Task:
Find the line with "platform objects that" in the entries below, then reproduce it and every line after it down to and including the line with "From Stdlib Require Import List", exactly.

Data extracts Start Marker

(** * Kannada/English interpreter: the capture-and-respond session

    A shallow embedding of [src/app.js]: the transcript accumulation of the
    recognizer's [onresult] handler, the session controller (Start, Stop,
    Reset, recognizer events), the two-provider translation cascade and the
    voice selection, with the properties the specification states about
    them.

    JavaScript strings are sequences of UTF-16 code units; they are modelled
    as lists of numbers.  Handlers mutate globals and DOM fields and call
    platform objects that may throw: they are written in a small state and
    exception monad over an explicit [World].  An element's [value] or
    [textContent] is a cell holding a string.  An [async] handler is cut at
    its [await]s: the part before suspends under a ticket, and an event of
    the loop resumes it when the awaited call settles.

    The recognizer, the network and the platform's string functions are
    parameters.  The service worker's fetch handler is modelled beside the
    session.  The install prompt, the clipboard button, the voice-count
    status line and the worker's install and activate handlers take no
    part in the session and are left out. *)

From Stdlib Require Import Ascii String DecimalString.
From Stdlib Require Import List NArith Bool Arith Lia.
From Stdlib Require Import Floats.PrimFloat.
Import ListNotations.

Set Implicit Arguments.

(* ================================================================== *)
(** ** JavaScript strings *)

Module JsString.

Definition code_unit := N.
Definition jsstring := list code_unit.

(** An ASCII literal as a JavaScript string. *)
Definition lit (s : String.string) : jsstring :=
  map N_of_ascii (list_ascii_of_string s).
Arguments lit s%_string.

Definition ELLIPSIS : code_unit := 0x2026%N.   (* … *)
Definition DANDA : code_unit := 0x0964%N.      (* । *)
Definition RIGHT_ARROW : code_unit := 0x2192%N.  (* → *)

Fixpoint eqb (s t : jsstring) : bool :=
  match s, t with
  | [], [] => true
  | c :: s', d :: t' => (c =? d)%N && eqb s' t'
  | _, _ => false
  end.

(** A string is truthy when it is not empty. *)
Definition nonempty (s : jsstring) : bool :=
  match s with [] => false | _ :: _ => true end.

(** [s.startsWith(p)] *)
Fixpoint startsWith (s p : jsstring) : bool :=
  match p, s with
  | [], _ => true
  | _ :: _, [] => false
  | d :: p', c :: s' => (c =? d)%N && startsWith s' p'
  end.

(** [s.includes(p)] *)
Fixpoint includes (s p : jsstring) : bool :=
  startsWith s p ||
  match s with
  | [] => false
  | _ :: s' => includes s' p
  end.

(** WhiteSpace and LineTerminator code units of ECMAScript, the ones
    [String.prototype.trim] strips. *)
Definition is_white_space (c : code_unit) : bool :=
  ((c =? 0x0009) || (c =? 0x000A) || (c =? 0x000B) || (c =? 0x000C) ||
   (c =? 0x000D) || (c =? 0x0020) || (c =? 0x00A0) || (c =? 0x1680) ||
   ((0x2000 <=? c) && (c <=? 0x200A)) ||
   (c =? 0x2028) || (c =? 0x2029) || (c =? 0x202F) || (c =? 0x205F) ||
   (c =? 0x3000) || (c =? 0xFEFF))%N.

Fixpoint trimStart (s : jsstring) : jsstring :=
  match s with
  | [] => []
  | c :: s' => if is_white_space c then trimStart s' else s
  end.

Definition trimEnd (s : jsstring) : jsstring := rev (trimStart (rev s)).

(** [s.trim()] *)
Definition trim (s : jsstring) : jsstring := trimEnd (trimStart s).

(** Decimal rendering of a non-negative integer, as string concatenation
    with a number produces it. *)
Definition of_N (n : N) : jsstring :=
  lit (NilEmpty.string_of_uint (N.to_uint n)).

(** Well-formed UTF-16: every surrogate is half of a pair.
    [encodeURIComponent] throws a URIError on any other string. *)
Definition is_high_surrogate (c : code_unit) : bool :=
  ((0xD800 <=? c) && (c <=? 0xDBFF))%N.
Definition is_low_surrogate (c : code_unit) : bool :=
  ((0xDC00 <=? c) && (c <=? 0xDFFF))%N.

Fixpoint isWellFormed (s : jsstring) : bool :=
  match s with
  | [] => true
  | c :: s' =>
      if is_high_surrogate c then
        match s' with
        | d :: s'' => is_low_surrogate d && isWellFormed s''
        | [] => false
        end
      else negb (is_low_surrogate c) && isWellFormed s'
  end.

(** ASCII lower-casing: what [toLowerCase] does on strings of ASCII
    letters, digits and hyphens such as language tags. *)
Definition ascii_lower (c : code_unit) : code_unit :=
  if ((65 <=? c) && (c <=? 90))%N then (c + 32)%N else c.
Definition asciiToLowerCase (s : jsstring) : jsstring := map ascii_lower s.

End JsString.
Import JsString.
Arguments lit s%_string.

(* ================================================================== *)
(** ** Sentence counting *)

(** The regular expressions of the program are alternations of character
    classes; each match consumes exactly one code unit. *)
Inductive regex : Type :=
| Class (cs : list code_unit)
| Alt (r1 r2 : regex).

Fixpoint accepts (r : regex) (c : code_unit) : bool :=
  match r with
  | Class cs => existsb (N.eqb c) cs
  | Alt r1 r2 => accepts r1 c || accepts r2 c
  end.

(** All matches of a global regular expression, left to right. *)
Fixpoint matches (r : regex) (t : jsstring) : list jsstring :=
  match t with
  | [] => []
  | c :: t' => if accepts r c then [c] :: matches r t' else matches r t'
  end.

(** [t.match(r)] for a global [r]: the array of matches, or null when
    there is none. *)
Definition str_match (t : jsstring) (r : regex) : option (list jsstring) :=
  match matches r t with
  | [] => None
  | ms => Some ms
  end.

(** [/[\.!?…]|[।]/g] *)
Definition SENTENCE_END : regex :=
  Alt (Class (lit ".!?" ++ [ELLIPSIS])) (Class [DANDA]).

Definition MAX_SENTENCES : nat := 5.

Data extracts End Marker

Task result:
    platform objects that may throw: they are written in a small state and
    exception monad over an explicit [World].  An element's [value] or
    [textContent] is a cell holding a string.  An [async] handler is cut at
    its [await]s: the part before suspends under a ticket, and an event of
    the loop resumes it when the awaited call settles.

    The recognizer, the network and the platform's string functions are
    parameters.  The service worker's fetch handler is modelled beside the
    session.  The install prompt, the clipboard button, the voice-count
    status line and the worker's install and activate handlers take no
    part in the session and are left out. *)

From Stdlib Require Import Ascii String DecimalString.
From Stdlib Require Import List NArith Bool Arith Lia.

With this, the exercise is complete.